(** The table after descriptor [fd] of the process is set to [o]. *)
Lemma set_fd_inv fd o s a s' : set_fd me fd o s = Ok (a, s') -> forall old, ofile (procs s me) !! Z.to_nat fd = Some old ->
  kern s' = kern s /\ cpus s' = cpus s /\ (forall j, cwd_refs (procs s') j = cwd_refs (procs s) j) /\
  forall g, fd_refs (procs s') g = fd_refs (procs s) g - one (old = Some g) + one (o = Some g).
Proof using Hme.
  unfold set_fd, on_proc, set_proc. intros [= _ <-] old Hold. cbn [kern cpus procs set_procs].
  split; [done|]. split; [done|]. split.
  - intros j. unfold cwd_refs. rewrite over_procs_upd by done. unfold in_dir. cbn. lia.
  - intros g. unfold fd_refs. rewrite over_procs_upd by done. unfold fds at 2 3. cbn [ofile set_ofile].
    rewrite (sumZ_insert _ _ _ _ o Hold). lia.
Qed.
Lemma first_free_fd_spec l : forall k fd, first_free l k = Some fd -> exists n, fd = k + Z.of_nat n /\ l !! n = Some None.
Proof using.
  induction l as [|[f|] l IH]; intros k fd H; [done| |].
  - apply IH in H as (n & -> & Hn). exists (S n). split; [lia | done].
  - injection H as <-. exists 0%nat. split; [lia | done].
Qed.
Lemma fdalloc_inv f s fd s' : running s -> fdalloc c f s = Ok (fd, s') ->
  (fd = -1 /\ s' = s) \/
  (0 <= fd /\ kern s' = kern s /\ cpus s' = cpus s /\ (forall j, cwd_refs (procs s') j = cwd_refs (procs s) j) /\
   (forall g, fd_refs (procs s') g = upd (fd_refs (procs s)) f (fd_refs (procs s) f + 1) g) /\
   ofile (procs s' me) !! Z.to_nat fd = Some (Some f)).
Proof using Hme.
  intros Hr. unfold fdalloc. intros H. apply bind_inv in H as (? & s1 & Hm & H). apply myproc_inv in Hm as [-> ->]; [|done].
  apply bind_inv in H as (x & s2 & [= <- <-] & H). destruct (first_free _ 0) as [n|] eqn:Ef.
  2:{ left. by injection H as <- <-. }
  right. apply first_free_fd_spec in Ef as (k & -> & Hk). rewrite Z.add_0_l in *.
  apply bind_inv in H as (? & s3 & Hset & [= <- <-]).
  assert (Hof : ofile (procs s3 me) !! k = Some (Some f)).
  { injection Hset as _ <-. cbn. rewrite upd_eq. cbn. rewrite Nat2Z.id. by eapply list_lookup_insert_eq, lookup_lt_Some. }
  eapply set_fd_inv in Hset as (H1 & H2 & H3 & H4); [|by rewrite Nat2Z.id].
  split; [lia|]. split_and!; try done; [|by rewrite Nat2Z.id]. intros g. rewrite H4. unfold upd, one.
  rewrite decide_False by done. destruct (Z.eqb_spec g f) as [->|]; [rewrite decide_True by done | rewrite decide_False by congruence]; lia.
Qed.

Lemma holders_bounds s j : 0 <= xi j <= xi j + cwd_refs (procs s) j.
Proof using Hxi.
  specialize (Hxi j). assert (0 <= cwd_refs (procs s) j); [|lia]. apply sumZ_pos. intros x. apply one_pos.
Qed.

(** ** The calls, one by one *)
Ltac pure_step H x := let s1 := fresh "s" in let Q := fresh "Q" in
  apply bind_inv in H as (x & s1 & Q & H);
  match type of Q with ?f ?s0 = Ok _ =>
    assert (s1 = s0) as -> by (refine ((_ : respects unchanged f) _ _ _ Q); auto with xv6) end.
Lemma holders_kern s x :
  accounts (fd_refs (procs s)) (fun j => xi j + cwd_refs (procs s) j) b x -> running s -> holders_ok (set_kern x s).
Proof using. intros H Hr. by split. Qed.
Lemma argfd_inv n fd f s s' : running s -> argfd c n s = Ok (Some (fd, f), s') ->
  s' = s /\ ofile (procs s me) !! Z.to_nat fd = Some (Some f).
Proof using.
  intros Hr H. assert (s' = s) as -> by (by eapply pure_argfd). split; [done|]. unfold argfd in H. pure_step H r.
  destruct r as [n'|]; [|done]. apply bind_inv in H as (x & s1 & Hc & H). apply current_inv in Hc as [-> ->]; [|done].
  destruct (_ || _); [done|]. destruct (nth _ _ None) as [g|] eqn:En; [|done]. injection H as -> ->.
  rewrite nth_lookup in En. destruct (ofile _ !! Z.to_nat fd) as [o|]; cbn in En; congruence.
Qed.

Lemma dup_holders s a s' : sys_dup c s = Ok (a, s') -> holders_ok s -> holders_ok s'.
Proof using Hme.
  unfold sys_dup. intros H [Hr Ha]. pure_step H r. destruct r as [[fd f]|]; [|by injection H as <- <-].
  apply bind_inv in H as (fd' & s1 & Hf & H). apply fdalloc_inv in Hf as [[-> ->]|(Hpos & E1 & E2 & E3 & E4 & _)]; [by injection H as <- <- | | done].
  destruct (Z.ltb_spec fd' 0); [lia|]. apply bind_inv in H as (? & s2 & Hd & [= <- <-]).
  apply in_kern_inv in Hd as (t & Hd & ->). rewrite E1 in Hd. eapply kacct_filedup in Hd as [_ Hd]; [|exact Ha].
  apply holders_kern; [|unfold running; by rewrite E2]. eapply kacct_ext; [| | |exact Hd]; try done. intros j. by rewrite E3.
Qed.
Lemma kern_step_holders {A} (f : K A) s a s' : in_kern f s = Ok (a, s') -> holders_ok s ->
  (forall cnt x t t' b, f t = Ok (a, t') -> accounts cnt x b t -> accounts cnt x b t') -> holders_ok s'.
Proof using.
  intros H [Hr Ha] Hf. apply in_kern_inv in H as (t & Hx & ->). apply holders_kern; [|done]. by eapply Hf.
Qed.
Lemma store_holders va l s a s' : store_user c va l s = Ok (a, s') -> holders_ok s -> holders_ok s'.
Proof using.
  intros H [Hr Ha]. apply same_store_user in H as (H1 & H2 & H3). split; [unfold running; by rewrite H2|].
  rewrite H1. eapply kacct_same; [|exact Ha]. by split; rewrite H3.
Qed.
Lemma read_holders s a s' : sys_read devsw c s = Ok (a, s') -> holders_ok s -> holders_ok s'.
Proof using Hdev.
  unfold sys_read. intros H Ha. pure_step H r. destruct r as [[[f p] n]|]; [|by injection H as <- <-]. pure_step H x.
  apply bind_inv in H as ([v l] & s1 & Hk & H). eapply kern_step_holders in Hk; [|exact Ha|intros *; by apply kacct_fileread].
  apply bind_inv in H as (? & s2 & Hs & [= <- <-]). by eapply store_holders.
Qed.
Lemma write_holders s a s' : sys_write devsw c s = Ok (a, s') -> holders_ok s -> holders_ok s'.
Proof using Hdev.
  unfold sys_write. intros H Ha. pure_step H r. destruct r as [[[f p] n]|]; [|by injection H as <- <-]. pure_step H x.
  pure_step H l. eapply kern_step_holders; [exact H | exact Ha|]. intros *. by apply kacct_filewrite.
Qed.
Lemma fstat_holders s a s' : sys_fstat c s = Ok (a, s') -> holders_ok s -> holders_ok s'.
Proof using.
  unfold sys_fstat. intros H Ha. pure_step H r. destruct r as [[fd f]|]; [|by injection H as <- <-]. pure_step H q.
  destruct q as [st|]; [|by injection H as <- <-]. apply bind_inv in H as (o & s1 & Hk & H).
  eapply kern_step_holders in Hk; [|exact Ha|intros *; by apply kacct_filestat]. destruct o as [x|]; [|by injection H as <- <-].
  unfold store_stat in H. apply bind_inv in H as (? & s2 & Hs & [= <- <-]).
  repeat (apply bind_inv in Hs as (? & ? & ?Hst & Hs); eapply store_holders in Hst; [|done]). by eapply store_holders.
Qed.
Lemma close_holders s a s' : sys_close kend c s = Ok (a, s') -> holders_ok s -> holders_ok s'.
Proof using Hme Hxi Hb.
  unfold sys_close. intros H [Hr Ha]. apply bind_inv in H as (r & s1 & Hf & H). destruct r as [[fd f]|].
  2:{ injection H as <- <-. assert (s1 = s) as -> by (by eapply pure_argfd). by split. }
  apply argfd_inv in Hf as [-> Hfd]; [|done]. apply bind_inv in H as (p & s1 & Hm & H). apply myproc_inv in Hm as [-> ->]; [|done].
  apply bind_inv in H as (? & s2 & Hset & H). eapply set_fd_inv in Hset as (E1 & E2 & E3 & E4); [|exact Hfd].
  apply bind_inv in H as (? & s3 & Hc & [= <- <-]). apply in_kern_inv in Hc as (t & Hc & ->). rewrite E1 in Hc.
  eapply kacct_fileclose in Hc; [|exact Ha|apply holders_bounds|done].
  apply holders_kern; [|unfold running; by rewrite E2]. eapply kacct_ext; [| | |exact Hc]; try done.
  - intros g. rewrite E4. unfold upd, one. rewrite (decide_False (P := None = Some g)) by done.
    destruct (Z.eqb_spec g f) as [->|]; [rewrite decide_True by done | rewrite decide_False by congruence]; lia.
  - intros j. by rewrite E3.
Qed.

(** *** Calls on inodes *)
Lemma fs_step_holders {A} (f : F A) s a s' : fs_call f s = Ok (a, s') -> holders_ok s ->
  (forall r b t t', f t = Ok (a, t') -> acct xi key r b t -> acct xi key r b t') -> holders_ok s'.
Proof using.
  intros H Ha Hf. eapply kern_step_holders; [exact H | exact Ha|]. intros cnt x t t' b' Ht Hk.
  eapply kacct_fs; [exact Ht | exact Hk|]. intros r. apply Hf.
Qed.
Lemma log_holders e s a s' : fs_call (log_call e) s = Ok (a, s') -> holders_ok s -> holders_ok s'.
Proof using. intros H Ha. eapply fs_step_holders; [exact H | exact Ha|]. intros r b' t t' Ht. apply acct_quiet. by eapply quiet_log. Qed.
Lemma link_holders s a s' : sys_link devsw c s = Ok (a, s') -> holders_ok s -> holders_ok s'.
Proof using Hdev.
  unfold sys_link. intros H Ha. pure_step H old. destruct old as [old|]; [|by injection H as <- <-]. pure_step H new.
  destruct new as [new|]; [|by injection H as <- <-]. pure_step H x. eapply fs_step_holders; [exact H | exact Ha|].
  intros *. by apply acct_link.
Qed.
Lemma unlink_holders s a s' : sys_unlink devsw c s = Ok (a, s') -> holders_ok s -> holders_ok s'.
Proof using Hdev.
  unfold sys_unlink. intros H Ha. pure_step H path. destruct path as [path|]; [|by injection H as <- <-]. pure_step H x.
  eapply fs_step_holders; [exact H | exact Ha|]. intros *. by apply acct_unlink.
Qed.
Lemma end_holders s (a v : Z) s' : (fs_call end_op ;;; ret v) s = Ok (a, s') -> holders_ok s -> holders_ok s'.
Proof using. intros H Ha. apply bind_inv in H as (? & s1 & He & [= <- <-]). by eapply log_holders. Qed.
Lemma node_holders path ty mj mn x s a s' : fs_call (make_node devsw x path ty mj mn) s = Ok (a, s') ->
  holders_ok s -> holders_ok s'.
Proof using Hdev. intros H Ha. eapply fs_step_holders; [exact H | exact Ha|]. intros *. by apply acct_make_node. Qed.
Lemma mkdir_holders s a s' : sys_mkdir devsw c s = Ok (a, s') -> holders_ok s -> holders_ok s'.
Proof using Hdev.
  unfold sys_mkdir. intros H Ha. apply bind_inv in H as (? & s1 & Hl & H). eapply log_holders in Hl; [|done].
  pure_step H path. destruct path as [path|]; [|by eapply end_holders]. pure_step H y. by eapply node_holders.
Qed.
Lemma mknod_holders s a s' : sys_mknod devsw c s = Ok (a, s') -> holders_ok s -> holders_ok s'.
Proof using Hdev.
  unfold sys_mknod. intros H Ha. apply bind_inv in H as (? & s1 & Hl & H). eapply log_holders in Hl; [|done].
  pure_step H path. destruct path as [path|]; [|by eapply end_holders]. pure_step H mj.
  destruct mj as [mj|]; [|by eapply end_holders]. pure_step H mn. destruct mn as [mn|]; [|by eapply end_holders].
  pure_step H y. by eapply node_holders.
Qed.

(** The state of [open] and [chdir] between finding the inode and keeping it:
    one reference more to [ip], and perhaps its lock. *)
Lemma found_holders {A} (f : F (option A)) (ix : A -> Z) (b' : A -> Z -> bool) s o s' :
  fs_call f s = Ok (o, s') -> holders_ok s ->
  (forall r t t', f t = Ok (o, t') -> acct xi key r b t ->
     match o with Some v => acct xi key (upd r (ix v) (r (ix v) + 1)) (b' v) t' | None => acct xi key r b t' end) ->
  match o with
  | Some v => running s' /\ accounts (fd_refs (procs s'))
      (upd (fun j => xi j + cwd_refs (procs s') j) (ix v) (xi (ix v) + cwd_refs (procs s') (ix v) + 1)) (b' v) (kern s')
  | None => holders_ok s'
  end.
Proof using.
  intros H [Hr [K1 K2]] Hf. apply in_kern_inv in H as (t & Ht & ->). apply in_fs_inv in Ht as (y & Hy & ->).
  eapply Hf in Hy; [|exact K2]. destruct o as [v|]; [|by split]. split; [done|]. split; [done|].
  cbn [set_kern procs kern with_fs fst snd ftable fsys]. eapply acct_ext; [| |exact Hy]; [|done]. upd_cases.
Qed.
Lemma holders_unlock ip s a s' : fs_call (iunlock ip) s = Ok (a, s') -> forall cnt x, b ip = false ->
  running s -> accounts cnt x (upd b ip true) (kern s) ->
  running s' /\ procs s' = procs s /\ accounts cnt x b (kern s') /\ ftable (snd (kern s')) = ftable (snd (kern s)).
Proof using.
  intros H cnt x Hbz Hr Ha. apply in_kern_inv in H as (t & Ht & ->). apply in_fs_inv in Ht as Ht'. destruct Ht' as (y & _ & ->).
  eapply kacct_iunlock in Ht; [|done|exact Ha]. by split_and!.
Qed.
(** [iunlockput(ip); end_op(); return -1;] with the reference and lock of [ip]. *)
Lemma holders_drop ip s (a : Z) s' : (fs_call (iunlockput ip) ;;; fs_call end_op ;;; ret (-1)) s = Ok (a, s') -> b ip = false ->
  running s -> accounts (fd_refs (procs s))
    (upd (fun j => xi j + cwd_refs (procs s) j) ip (xi ip + cwd_refs (procs s) ip + 1)) (upd b ip true) (kern s) ->
  holders_ok s'.
Proof using Hxi.
  intros H Hbz Hr [K1 K2]. apply bind_inv in H as (? & s1 & Hu & H). eapply end_holders; [exact H|]. clear H s' a.
  apply in_kern_inv in Hu as (t & Ht & ->). apply in_fs_inv in Ht as (y & Hy & ->). split; [done|]. split; [done|].
  cbn [set_kern procs kern with_fs fst snd ftable fsys].
  pose proof (holders_bounds s ip) as Hbd. set (R := open_refs (ftable (snd (kern s)))) in *.
  assert (HR : 0 <= R ip) by (apply sumZ_pos, on_inode_pos).
  eapply acct_iunlockput in Hy; [|exact K2|cbv beta; rewrite upd_eq; lia].
  eapply acct_ext; [| |exact Hy]; upd_cases.
Qed.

= = = = =

Only one span is wanted. It runs from the first line of the listing through the line with "(fd = -1 /\ s' = s) \/", and each line must match exactly.

(** The table after descriptor [fd] of the process is set to [o]. *)
Lemma set_fd_inv fd o s a s' : set_fd me fd o s = Ok (a, s') -> forall old, ofile (procs s me) !! Z.to_nat fd = Some old ->
  kern s' = kern s /\ cpus s' = cpus s /\ (forall j, cwd_refs (procs s') j = cwd_refs (procs s) j) /\
  forall g, fd_refs (procs s') g = fd_refs (procs s) g - one (old = Some g) + one (o = Some g).
Proof using Hme.
  unfold set_fd, on_proc, set_proc. intros [= _ <-] old Hold. cbn [kern cpus procs set_procs].
  split; [done|]. split; [done|]. split.
  - intros j. unfold cwd_refs. rewrite over_procs_upd by done. unfold in_dir. cbn. lia.
  - intros g. unfold fd_refs. rewrite over_procs_upd by done. unfold fds at 2 3. cbn [ofile set_ofile].
    rewrite (sumZ_insert _ _ _ _ o Hold). lia.
Qed.
Lemma first_free_fd_spec l : forall k fd, first_free l k = Some fd -> exists n, fd = k + Z.of_nat n /\ l !! n = Some None.
Proof using.
  induction l as [|[f|] l IH]; intros k fd H; [done| |].
  - apply IH in H as (n & -> & Hn). exists (S n). split; [lia | done].
  - injection H as <-. exists 0%nat. split; [lia | done].
Qed.
Lemma fdalloc_inv f s fd s' : running s -> fdalloc c f s = Ok (fd, s') ->
  (fd = -1 /\ s' = s) \/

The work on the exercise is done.